Introduction à la deuxième partie
p. 99-102
Texte intégral
1Le combat OAS entraîne la constitution progressive de réseaux d’extrême droite pérennes qui acquièrent, au cours des années 1960, une dimension européenne. Les contacts et circulations militantes, l’émergence d’une pensée d’extrême droite qui place ses objectifs au-delà du cadre strictement national, l’apparition de thématiques et de combats communs et enfin, des échanges intellectuels inédits contribuent à mettre en place des réseaux d’extrême droite initialement fondés sur des relations personnelles.
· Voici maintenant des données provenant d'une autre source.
(** * Google Sheets MCP server: the authenticated request layer

    A shallow embedding of [src/main.py]: the credential provider
    ([get_connection_credentials]), the single-slot token cache
    ([get_access_token], [refresh_access_token]), the request executor
    ([_raise_for_status], [make_api_request]) and the operation wrappers,
    followed by the properties of the specification that are settled on it.

    Python objects are values of [pyval]; exceptions are values of [exn];
    a function that touches the token cache or the network is a computation
    in the state-and-exception monad [M].  The outside world (the process
    environment, the broker and the target API) is a [world]: the n-th
    network call is answered by an oracle, and every call is logged in the
    state, so that "no network call is made" is a statement about the log. *)

From Stdlib Require Import ZArith Ascii.
From stdpp Require Import base strings list gmap pretty.

Set Warnings "-register-all".
Open Scope string_scope.
Open Scope Z_scope.

(** ** Python values *)

(** The values that flow through the program: [None], and what
    [response.json()] builds.  A float is kept as its Python [repr], which
    identifies it; a dict keeps its insertion order. *)
Inductive pyval : Type :=
  | PNone
  | PBool (b : bool)
  | PInt (z : Z)
  | PFloat (repr : string)
  | PStr (s : string)
  | PList (xs : list pyval)
  | PDict (kvs : list (string * pyval)).

(** Python truth value testing ([if x:], [not x], [bool(x)]). *)
Definition truthy (v : pyval) : bool :=
  match v with
  | PNone => false
  | PBool b => b
  | PInt z => negb (Z.eqb z 0)
  | PFloat r => negb (String.eqb r "0.0" || String.eqb r "-0.0")
  | PStr s => negb (String.eqb s "")
  | PList xs => match xs with [] => false | _ => true end
  | PDict kvs => match kvs with [] => false | _ => true end
  end.
Lemma all_features_of_sublist (dp : DataProcessor.t) (now : Z)
  (listed : list DataProcessor.Taxpayer) :
  (forall tp, In tp listed -> In tp (DataProcessor.master_data dp)) ->
  let rows :=
    flat_map (fun tp =>
                match DataProcessor.get_taxpayer_features dp now
                        (DataProcessor.tp_Taxpayer_ID tp) with
                | Some features => [features]
                | None => []
                end) listed in
  map DataProcessor.Taxpayer_ID rows =
    filter (Props.has_returns dp) (map DataProcessor.tp_Taxpayer_ID listed) /\
  Forall (fun f =>
            DataProcessor.Num_Returns f =
              List.length (Spec.returns_of dp (DataProcessor.Taxpayer_ID f)) /\
            (1 <= DataProcessor.Num_Returns f)%nat) rows.
Proof.
  induction listed as [|tp rest IH]; intro Hsub; cbn zeta.
  - split; [reflexivity | constructor].
  - destruct IH as [IHids IHall]; [intros; apply Hsub; now right|].
    pose proof (@listed_features dp now tp (Hsub tp (or_introl eq_refl))) as Htp.
    cbn [flat_map map filter].
    destruct (DataProcessor.get_taxpayer_features dp now (DataProcessor.tp_Taxpayer_ID tp))
      as [f|].
    + destruct Htp as (Hhas & Hid & Hn & Hpos). rewrite Hhas.
      cbn [app map]. split.
      * rewrite Hid. f_equal. exact IHids.
      * constructor; [|exact IHall]. rewrite Hid. now split.
    + rewrite Htp. cbn [app]. now split.
Qed.

(** X1. [get_all_taxpayer_features] has one row per master row whose
    taxpayer has a return, in master order, and each row counts at least one
    return. *)
Theorem all_features_rows_in_master_order (dp : DataProcessor.t) (now : Z) :
  map DataProcessor.Taxpayer_ID (DataProcessor.get_all_taxpayer_features dp now) =
    filter (Props.has_returns dp)
      (map DataProcessor.tp_Taxpayer_ID (DataProcessor.master_data dp)) /\
  Forall (fun f =>
            DataProcessor.Num_Returns f =
              List.length (Spec.returns_of dp (DataProcessor.Taxpayer_ID f)) /\
            (1 <= DataProcessor.Num_Returns f)%nat)
    (DataProcessor.get_all_taxpayer_features dp now).
Proof.
  apply (@all_features_of_sublist dp now (DataProcessor.master_data dp)).
  auto.
Qed.

Lemma nth_error_firstn_lt {A : Type} (n k : nat) (l : list A) :
  (k < n)%nat -> nth_error (firstn n l) k = nth_error l k.
Proof.
  revert k l. induction n as [|n IH]; intros k l Hk; [lia|].
  destruct l as [|x l]; [reflexivity|].
  destruct k as [|k]; [reflexivity|].
  simpl. apply IH. lia.
Qed.

(** The feature vector written out on the two most recent returns. *)
Lemma features_on_recent (dp : DataProcessor.t) (now : Z) (id : string) :
  DataProcessor.get_taxpayer_features dp now id =
  match Spec.taxpayer_rows dp id, nth_error (rev (Spec.returns_of dp id)) 0 with
  | tp0 :: _, Some latest =>
      Some {| DataProcessor.Taxpayer_ID := id;
              DataProcessor.Business_Name := DataProcessor.tp_Business_Name tp0;
              DataProcessor.Industry_Code := DataProcessor.tp_Industry_Code tp0;
              DataProcessor.Industry_Name := DataProcessor.tp_Industry_Name tp0;
              DataProcessor.Gross_Revenue := DataProcessor.rt_Gross_Revenue latest;
              DataProcessor.Tax_Liability := DataProcessor.rt_Tax_Liability latest;
              DataProcessor.Input_Tax_Claim := DataProcessor.rt_Input_Tax_Claim latest;
              DataProcessor.Input_Tax_Ratio :=
                if gtb (DataProcessor.rt_Gross_Revenue latest) (Fin 0)
                then div (DataProcessor.rt_Input_Tax_Claim latest)
                         (DataProcessor.rt_Gross_Revenue latest)
                else Fin 0;
              DataProcessor.Revenue_Growth :=
                match nth_error (rev (Spec.returns_of dp id)) 1 with
                | Some previous =>
                    if gtb (DataProcessor.rt_Gross_Revenue previous) (Fin 0)
                    then div (sub (DataProcessor.rt_Gross_Revenue latest)
                                  (DataProcessor.rt_Gross_Revenue previous))
                             (DataProcessor.rt_Gross_Revenue previous)
                    else Fin 0
                | None => Fin 0
                end;
              DataProcessor.Num_Returns := List.length (Spec.returns_of dp id);
              DataProcessor.Days_Since_Registration :=
                DataProcessor.days (now - DataProcessor.tp_Registration_Date tp0) |}
  | _, _ => None
  end.
Proof.
  unfold DataProcessor.get_taxpayer_features.
  change (filter (fun r => String.eqb (DataProcessor.tp_Taxpayer_ID r) id)
            (DataProcessor.master_data dp)) with (Spec.taxpayer_rows dp id).
  change (filter (fun r => String.eqb (DataProcessor.rt_Taxpayer_ID r) id)
            (DataProcessor.returns_data dp)) with (Spec.returns_of dp id).
  destruct (Spec.taxpayer_rows dp id) as [|tp0 tps]; [reflexivity|].
  destruct (Spec.returns_of dp id) as [|r0 rs] eqn:Er; [reflexivity|].
  destruct (nth_error (rev (r0 :: rs)) 0) as [latest|] eqn:E0.
  2:{ exfalso. apply nth_error_None in E0. rewrite length_rev in E0. simpl in E0. lia. }
  cbv zeta. rewrite (iloc_back_recent _ _ r0 E0).
  destruct (nth_error (rev (r0 :: rs)) 1) as [previous|] eqn:E1.
  - assert (Hlen : (1 < List.length (r0 :: rs))%nat).
    { rewrite <- length_rev. apply nth_error_Some. congruence. }
    apply Nat.ltb_lt in Hlen. rewrite Hlen.
    rewrite (iloc_back_recent _ _ r0 E1). reflexivity.
  - assert (Hlen : (List.length (r0 :: rs) <= 1)%nat).
    { rewrite <- length_rev. now apply nth_error_None. }
    destruct (Nat.ltb_spec 1 (List.length (r0 :: rs))); [lia | reflexivity].
Qed.

(** X2. Only the two most recent returns of a taxpayer reach its feature
    vector: stores with the same master whose returns for the id end in the
    same two rows give vectors that differ at most in Num_Returns. *)
Theorem features_see_only_last_two_returns
  (dp1 dp2 : DataProcessor.t) (now : Z) (id : string) :
  DataProcessor.master_data dp1 = DataProcessor.master_data dp2 ->
  Props.last_two dp1 id = Props.last_two dp2 id ->
  option_map Props.forget_count (DataProcessor.get_taxpayer_features dp1 now id) =
  option_map Props.forget_count (DataProcessor.get_taxpayer_features dp2 now id).
Proof.
  intros Hmaster Hlast. unfold Props.last_two in Hlast.
  assert (H0 : nth_error (rev (Spec.returns_of dp1 id)) 0 =
               nth_error (rev (Spec.returns_of dp2 id)) 0).
  { rewrite <- (@nth_error_firstn_lt _ 2 0 (rev (Spec.returns_of dp1 id))) by lia.
    rewrite <- (@nth_error_firstn_lt _ 2 0 (rev (Spec.returns_of dp2 id))) by lia.
    now rewrite Hlast. }
  assert (H1 : nth_error (rev (Spec.returns_of dp1 id)) 1 =
               nth_error (rev (Spec.returns_of dp2 id)) 1).
  { rewrite <- (@nth_error_firstn_lt _ 2 1 (rev (Spec.returns_of dp1 id))) by lia.
    rewrite <- (@nth_error_firstn_lt _ 2 1 (rev (Spec.returns_of dp2 id))) by lia.
    now rewrite Hlast. }
  rewrite !features_on_recent.
  unfold Spec.taxpayer_rows. rewrite Hmaster, H0, H1.
  destruct (filter _ (DataProcessor.master_data dp2)) as [|tp0 tps]; [reflexivity|].
  destruct (nth_error (rev (Spec.returns_of dp2 id)) 0); reflexivity.
Qed.

(** X3. Days_Since_Registration is the number of whole days from the
    registration date of the taxpayer's first master row to the clock
    reading, rounded down: it is negative exactly for a registration date in
    the future. *)
Theorem days_since_registration_floor
  (dp : DataProcessor.t) (now : Z) (id : string) (f : DataProcessor.Features) :
  DataProcessor.get_taxpayer_features dp now id = Some f ->
  exists tp0,
    hd_error (Spec.taxpayer_rows dp id) = Some tp0 /\
    let elapsed := (now - DataProcessor.tp_Registration_Date tp0)%Z in
    let d := DataProcessor.Days_Since_Registration f in
    (DataProcessor.usec_per_day * d <= elapsed
       < DataProcessor.usec_per_day * (d + 1))%Z /\
    ((d < 0)%Z <-> (now < DataProcessor.tp_Registration_Date tp0)%Z).
Proof.
  intro H. apply features_some_inv in H.
  destruct H as (tp0 & tps & r0 & rs & Hm & _ & _ & _ & _ & _ & Hd).
  exists tp0. rewrite Hm. split; [reflexivity|].
  cbv zeta in *. rewrite Hd. unfold DataProcessor.days, DataProcessor.usec_per_day.
  set (e := (now - DataProcessor.tp_Registration_Date tp0)%Z).
  pose proof (Z.div_mod e 86400000000 ltac:(lia)) as Hdm.
  pose proof (Z.mod_pos_bound e 86400000000 ltac:(lia)) as Hb.
  split; [lia|]. subst e. split; intro Hlt; lia.
Qed.

(* ------------------------------------------------------------------ *)
(** ** Further properties: rounding and ordering of scores *)

(** The rounded integer is within one half of the value; at exactly one
    half it is even. *)
Lemma round_half_even_near (n : Z) (d : positive) :
  let z := round_half_even (n # d) in
  (- Zpos d <= 2 * n - 2 * z * Zpos d <= Zpos d)%Z /\
  ((2 * n - 2 * z * Zpos d = Zpos d \/ 2 * n - 2 * z * Zpos d = - Zpos d)%Z ->
   Z.even z = true).
Proof.
  unfold round_half_even; cbn [Qnum Qden].
  pose proof (Z.div_mod n (Zpos d) ltac:(lia)) as Hdm.
  pose proof (Z.mod_pos_bound n (Zpos d) ltac:(lia)) as Hb.
  set (fl := (n / Zpos d)%Z) in *. set (r := (n mod Zpos d)%Z) in *.
  assert (Hn : (2 * n - 2 * fl * Zpos d = 2 * r)%Z) by nia.
  assert (Hn1 : (2 * n - 2 * (fl + 1) * Zpos d = 2 * r - 2 * Zpos d)%Z) by nia.
  destruct (Z.ltb_spec (2 * r) (Zpos d)).
  - rewrite Hn. split; [lia | intros [H'|H']; lia].
  - destruct (Z.ltb_spec (Zpos d) (2 * r)).
    + rewrite Hn1. split; [lia | intros [H'|H']; lia].
    + destruct (Z.even fl) eqn:Ev.
      * rewrite Hn. split; [lia | intros _; exact Ev].
      * rewrite Hn1. split; [lia|]. intros _.
        rewrite Z.add_1_r, Z.even_succ, <- Z.negb_even, Ev. reflexivity.
Qed.

Lemma round_half_even_mono (q1 q2 : Q) :
  (q1 <= q2)%Q -> (round_half_even q1 <= round_half_even q2)%Z.
Proof.
  destruct q1 as [n1 d1], q2 as [n2 d2]. unfold Qle; cbn [Qnum Qden]. intro Hle.
  destruct (round_half_even_near n1 d1) as [[Hlo1 _] Hev1].
  destruct (round_half_even_near n2 d2) as [[_ Hhi2] Hev2].
  cbv zeta in *.
  set (z1 := round_half_even (n1 # d1)) in *.
  set (z2 := round_half_even (n2 # d2)) in *.
  destruct (Z.le_gt_cases z1 z2) as [Hok|Hgt]; [exact Hok|]. exfalso.
  assert (Ha : ((2 * z1 - 1) * Zpos d1 <= 2 * n1)%Z) by lia.
  assert (Hb : (2 * n2 <= (2 * z2 + 1) * Zpos d2)%Z) by lia.
  assert (Hc : ((2 * z1 - 1) * Zpos d1 * Zpos d2 <= 2 * n1 * Zpos d2)%Z)
    by (apply Z.mul_le_mono_nonneg_r; lia).
  assert (Hd : (2 * n2 * Zpos d1 <= (2 * z2 + 1) * Zpos d2 * Zpos d1)%Z)
    by (apply Z.mul_le_mono_nonneg_r; lia).
  assert (Hdd : (0 < Zpos d1 * Zpos d2)%Z) by lia.
  assert (He : ((2 * z2 + 1) * (Zpos d1 * Zpos d2) <= (2 * z1 - 1) * (Zpos d1 * Zpos d2))%Z)
    by (apply Z.mul_le_mono_nonneg_r; lia).
  assert (Hz : (2 * z1 - 1 <= 2 * z2 + 1)%Z).
  { apply (Z.mul_le_mono_pos_r _ _ (Zpos d1 * Zpos d2)); [exact Hdd | nia]. }
  assert (Hz1 : z1 = (z2 + 1)%Z) by lia.
  assert (Ht1 : (2 * n1 - 2 * z1 * Zpos d1 = - Zpos d1)%Z) by nia.
  assert (Ht2 : (2 * n2 - 2 * z2 * Zpos d2 = Zpos d2)%Z) by nia.
  specialize (Hev1 (or_intror Ht1)). specialize (Hev2 (or_introl Ht2)).
  rewrite Hz1, Z.add_1_r, Z.even_succ, <- Z.negb_even, Hev2 in Hev1. discriminate.
Qed.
L’institutionnalisation progressive de ces contacts, l’intensification du mouvement de résistance au processus de décolonisation, la difficile reconversion des activistes OAS en exil en Europe et leurs relations troubles avec certains services de renseignements déterminés à contrer, par tous les moyens, l’avancée socialiste dans le Tiers-Monde, entraînent la formation de réseaux européens qui lient notamment groupes français et italiens d’extrême droite.
2L’Espagne franquiste et le Portugal salazariste accompagnent de leur bienveillance le développement et l’implantation de ces activistes sur leur sol. Ces régimes autoritaires font figure d’isolats protecteurs pour d’anciens « ultras », marginalisés politiquement, marqués par l’échec de leur combat et exclus par le régime gaulliste de la communauté nationale. Ils participent à la création de réseaux activistes internationaux impliqués directement ou indirectement dans la vague d’attentats qui touche l’Italie dans les années 1970.
3De 1969 à 1982, l’Italie est en effet marquée par une série d’attentats à la bombe1 – les stragi – destinés à maintenir l’axe politique italien au centre ou à droite, contre un péril communiste subversif supposé. Attribués dans un premier temps aux anarchistes ou plus généralement aux forces de gauche, ces attentats aveugles et meurtriers sont en réalité l’œuvre d’activistes d’extrême droite étroitement liés à certains secteurs occultes de l’État italien2. Comme le souligne Hervé Rayner, « les liens très étroits entre organisations terroristes néofascistes et des responsables des structures de sécurité invitent à parler de coproductions, même s’il s’agissait plus de collusions ponctuelles et ambivalentes que d’un programme stratégique élaboré une fois pour toutes3 ». Il ne s’agit pas de dessiner une histoire linéaire qui relierait, en droite ligne, l’OAS aux stragi italiennes, mais de mettre en évidence des itinéraires individuels concordants, insérés au sein de réseaux fluctuants. Au-delà des recompositions générationnelles qui affectent le milieu et en modifient la composition, les contacts et amitiés noués au début des années 1960 perdurent, se reconstituent, et entraînent la formation de réseaux de solidarités militantes.
4C’est ainsi à la faveur de la constitution d’une « communauté de combat » occidentale que se forment des réseaux internationaux d’extrême droite liés aux anciens militants OAS et dans lesquels ont été impliqués certains militants italiens d’extrême droite qui passent à la lutte armée dans les années 1970. De 1969 au début des années 1980, les Français d’extrême droite firent bénéficier à leurs camerati italiens des soutiens idéologiques et logistiques.
Notes de bas de page
1 Les attentats les plus meurtriers sont : la strage de Piazza Fontana à Milan, attentat perpétré le 12 décembre 1969 qui fit 16 victimes et 8 blessés ; la strage de Peteano le 31 mai 1972 tue trois carabiniers ; la strage de Brescia le 28 mai 1974 cause la mort de huit personnes et fait quatre-vingt quatorze blessés ; la strage du train Italicus, le 4 août 1974 fait douze morts et cent-cinq blessés ; la strage de Bologne, le 2 août 1980 (quatre-vingt cinq morts, cent-soixante-dix-sept blessés).
2 Ferraresi Franco, Minacce alla democrazia, Milan, Feltrinelli, 1995, p. 171-172. Dondi Mirco, L’onda del boato, Bari-Roma, Laterza, 2015.
3 Rayner Hervé, « Protéger, subir et réprimer : la délicate “gestion” du terrorisme par l’État italien durant les “années de plomb” », inLazar Marc, Matard-Bonucci Marie-Anne, L’Italie des années de plomb. Le terrorisme entre histoire et mémoire, Paris, Autrement, 2010, p. 49.